Golf Architect Desmond Muirhead had a million yards of dirt moved to build the course, constructing four lakes and a generous amount of rolling fairways and greens in the process. The course played to 6,352 yards for the tournament and the final 570 were the most treacherous, setting up the prospects of an exciting finish. The par-5 18th has water guarding the length of the left side of the fairway, and the green is completely surrounded by water. In addition the prevailing wind usually is in the golfer's face.
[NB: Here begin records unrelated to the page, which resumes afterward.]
(** X10. Entity ids of a type other than 32-bit are rejected where a
    pass handles a non-empty enumeration that lists ids: of the top
    dimension in a part of the main component (code 3), of dimension
    [dim-1] in a part of the boundary component that reports entities
    (code 6), of a type with DOFs in the node space the conversion builds,
    in a part of the main component (code 15).  The step leaves with that
    code whatever the state, also when the enumeration has an orientation
    array, and with such an enumeration [FmsMeshToMesh] does not succeed:
    when it returns, the code is nonzero and heap and output cell are those
    of the call. *)
Theorem unsupported_ids_rejected_where_checked
    K fms heap out main_id main_comp coords bdr part et :
  find_main_comp (fms_comps fms) 0 = Some (main_id, main_comp, coords) ->
  find_bdr_comp (fms_comps fms) (comp_dim main_comp) (comp_relations main_comp)
    = Ok bdr ->
  ids_unsupported (part et) = true ->
  pe_num_ents (part et) <> 0 ->
  (In part (comp_parts main_comp) /\ FmsEntityDim et = comp_dim main_comp) \/
  (exists bdr_id bdr_comp,
     bdr = Some (bdr_id, bdr_comp) /\ 0 < comp_num_entities bdr_comp /\
     In part (comp_parts bdr_comp) /\
     FmsEntityDim et = FmsInt_sub (comp_dim main_comp) 1) \/
  (In part (comp_parts main_comp) /\
   dofs_in_built_space K fms main_id main_comp coords bdr et (fun n => n <> 0)) ->
  ((exists err, err <> 0 /\ FmsMeshToMesh K fms heap out = Returned err heap out) \/
   FmsMeshToMesh K fms heap out = Undefined) /\
  (forall attr mesh,
     FmsEntityDim et = comp_dim main_comp ->
     add_elements_step (comp_dim main_comp) attr part et mesh = Exit 3) /\
  (forall attr mesh,
     FmsEntityDim et = FmsInt_sub (comp_dim main_comp) 1 ->
     add_bdr_elements_step (comp_dim main_comp) attr part et mesh = Exit 6) /\
  (forall fes data nstride vstride edges faces mfem_edge mfem_face st,
     ent_dofs fes et <> 0 ->
     scatter_step fes data nstride vstride (comp_dim main_comp) edges faces
       mfem_edge mfem_face part et st = Exit 15).
Proof.
  intros Hmain Hbdr Hids Hnum Hwhere.
  assert (Hel : forall attr mesh,
            FmsEntityDim et = comp_dim main_comp ->
            add_elements_step (comp_dim main_comp) attr part et mesh = Exit 3)
    by (intros; now apply add_elements_step_ids).
  assert (Hbd : forall attr mesh,
            FmsEntityDim et = FmsInt_sub (comp_dim main_comp) 1 ->
            add_bdr_elements_step (comp_dim main_comp) attr part et mesh = Exit 6)
    by (intros; now apply add_bdr_elements_step_ids).
  assert (Hsc : forall fes data nstride vstride edges faces mfem_edge mfem_face st,
            ent_dofs fes et <> 0 ->
            scatter_step fes data nstride vstride (comp_dim main_comp) edges faces
              mfem_edge mfem_face part et st = Exit 15)
    by (intros; now apply scatter_step_ids).
  split; [|auto].
  destruct (FmsMeshToMesh_cases K fms heap out)
    as [(m & Hconv & _)|[(err & Herr & _ & Heq)|[_ Heq]]].
  - exfalso. destruct Hconv as (i & c & f & b & Ha & Hb & Hbuild).
    rewrite Hmain in Ha. injection Ha as <- <- <-.
    rewrite Hbdr in Hb. injection Hb as <-.
    revert Hbuild. apply (build_mesh_stuck K fms _ _ _ _ part et).
    destruct Hwhere
      as [[Hpart Hdim]|[(bdr_id & bdr_comp & Hb & Hn & Hpart & Hdim)|[Hpart Hdofs]]].
    + left. split; [exact Hpart|]. intros attr s s'. now rewrite Hel.
    + right; left. exists bdr_id, bdr_comp.
      split; [exact Hb|]. split; [exact Hn|]. split; [exact Hpart|].
      intros attr s s'. now rewrite Hbd.
    + right; right. split; [exact Hpart|]. intros mesh1 Htopo.
      intros data ns vs edges faces me mf s s'. rewrite Hsc; [discriminate|].
      exact (Hdofs mesh1 Htopo).
  - left. exists err. unfold nonzero in Herr. split; [lia|exact Heq].
  - right. exact Heq.
Qed.
(** * Read-only query layer over users and transactions (src/app.py)

    Every handler of [app.py] sends one SQL statement to PostgreSQL and
    returns the rows.  The embedding below gives each statement the meaning
    PostgreSQL gives it, as a function over the two tables, and each handler
    the shape it has in the source: FastAPI checks the declared [Query]
    bounds, the body executes its statement, and the row (or the missing row)
    becomes the response or an [HTTPException].

    Conventions.
    - A table is the list of its rows in the order a sequential scan meets
      them.  That order is no part of the dataset: two lists that are
      permutations of each other hold the same dataset.
    - What SQL leaves to the engine is a field of [Executor], which every
      database carries: the order of rows with equal sort keys (it depends on
      the bound LIMIT + OFFSET of the sort), the order in which groups come
      out of GROUP BY, the scale at which a numeric division is rounded, and
      double precision arithmetic.  A statement about every database is a
      statement about every such choice.
    - [amount] is an exact decimal, a rational here; SUM is exact; the final
      cast of a rounded value to a float is not modelled.
    - A bound LIMIT or OFFSET parameter is a bigint: a larger value makes
      the statement fail, and the request is answered 500.
    - Timestamps are integers (seconds); Python's [int] is [Z].  A date is
      a day number; which day an instant falls on, the instant a number of
      days before NOW() and the order of two dates written as text depend on
      the session (time zone, DateStyle, collation) and are fields of
      [Executor] too. *)

From Stdlib Require Import List ZArith QArith Qround Qabs String Bool Lia Lqa.
From Stdlib Require Import Permutation Sorted.
Import ListNotations.

Open Scope Z_scope.

(** ** Tables *)

Record User := mkUser {
  u_id : Z;
  u_email : string;
  u_created : Z;
  u_updated : Z
}.

Record Transaction := mkTransaction {
  t_id : string;
  t_user_id : Z;
  t_amount : Q;
  t_currency : string;
  t_subid : string;
  t_pending : bool;
  t_paid : bool;
  t_created : Z;
  t_updated : Z
}.

(** ** The engine

    The choices PostgreSQL makes where SQL fixes none.
    - [tie_moves bound]: how the sort with heap bound [bound] (LIMIT + OFFSET,
      or none) arranges the rows it is fed before ordering them; rows with
      equal keys keep the arranged order.  Each number moves the row at that
      position to the front.
    - [group_moves]: the same for the groups of a GROUP BY without ORDER BY.
    - [division_scale s n]: the number of decimals at which the numeric
      quotient [s / n] of AVG is rounded.
    - [to_float8]: the cast of a numeric value to double precision, and
      [float8_lerp lo hi pct]: [lo + pct * (hi - lo)] in double precision.
      Rounding to a double is monotone and leaves a double as it is; adding
      a non-negative product to a double does not go below it.
    - [local_date created]: the day DATE(created) gives in the session's time
      zone; [days_before now days]: NOW() - INTERVAL '1 day' * days, which
      counts calendar days in that time zone; [date_text_leb d1 d2]: whether
      the text of [d1] sorts at or before the text of [d2]. *)
Record Executor := mkExecutor {
  tie_moves : option Z -> list nat;
  group_moves : list nat;
  division_scale : Q -> Z -> nat;
  local_date : Z -> Z;
  days_before : Z -> Z -> Z;
  date_text_leb : Z -> Z -> bool;
  to_float8 : Q -> Q;
  float8_lerp : Q -> Q -> Q -> Q;
  to_float8_mono : forall x y, (x <= y)%Q -> (to_float8 x <= to_float8 y)%Q;
  to_float8_fixed : forall x, (to_float8 (to_float8 x) == to_float8 x)%Q;
  float8_lerp_fixed :
    forall lo hi pct, (to_float8 (float8_lerp lo hi pct) == float8_lerp lo hi pct)%Q;
  float8_lerp_low :
    forall lo hi pct,
      (to_float8 lo == lo)%Q -> (lo <= hi)%Q -> (0 <= pct)%Q ->
      (lo <= float8_lerp lo hi pct)%Q
}.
It was at the 18th that Mickey Wright's chance for victory drowned on the first day. Most of the women professionals think Mickey could have made just as much money on the men's tour as she did on the women's circuit when she was playing at her zenith in the 1960s. And on Friday she was nicely under par and was challenging for the lead after 17 holes. Then she put two shots into the water.
Judy Rankin birdied the 18th that first day, and she did the same on Saturday, stamping her finishes with the flourish of a winner. But her Saturday round was not all that serene. After sinking an 18-foot putt on the seventh hole to keep from going over par for the round, Judy was accosted by Yippy while she walked to the eighth tee. "You're playing good, now start thinking," he growled. She thought her way to a two-under-par.
"I tried to put pressure on her all day," said Jane Blalock, who played Saturday's round with Judy. "But every time I did, she came back."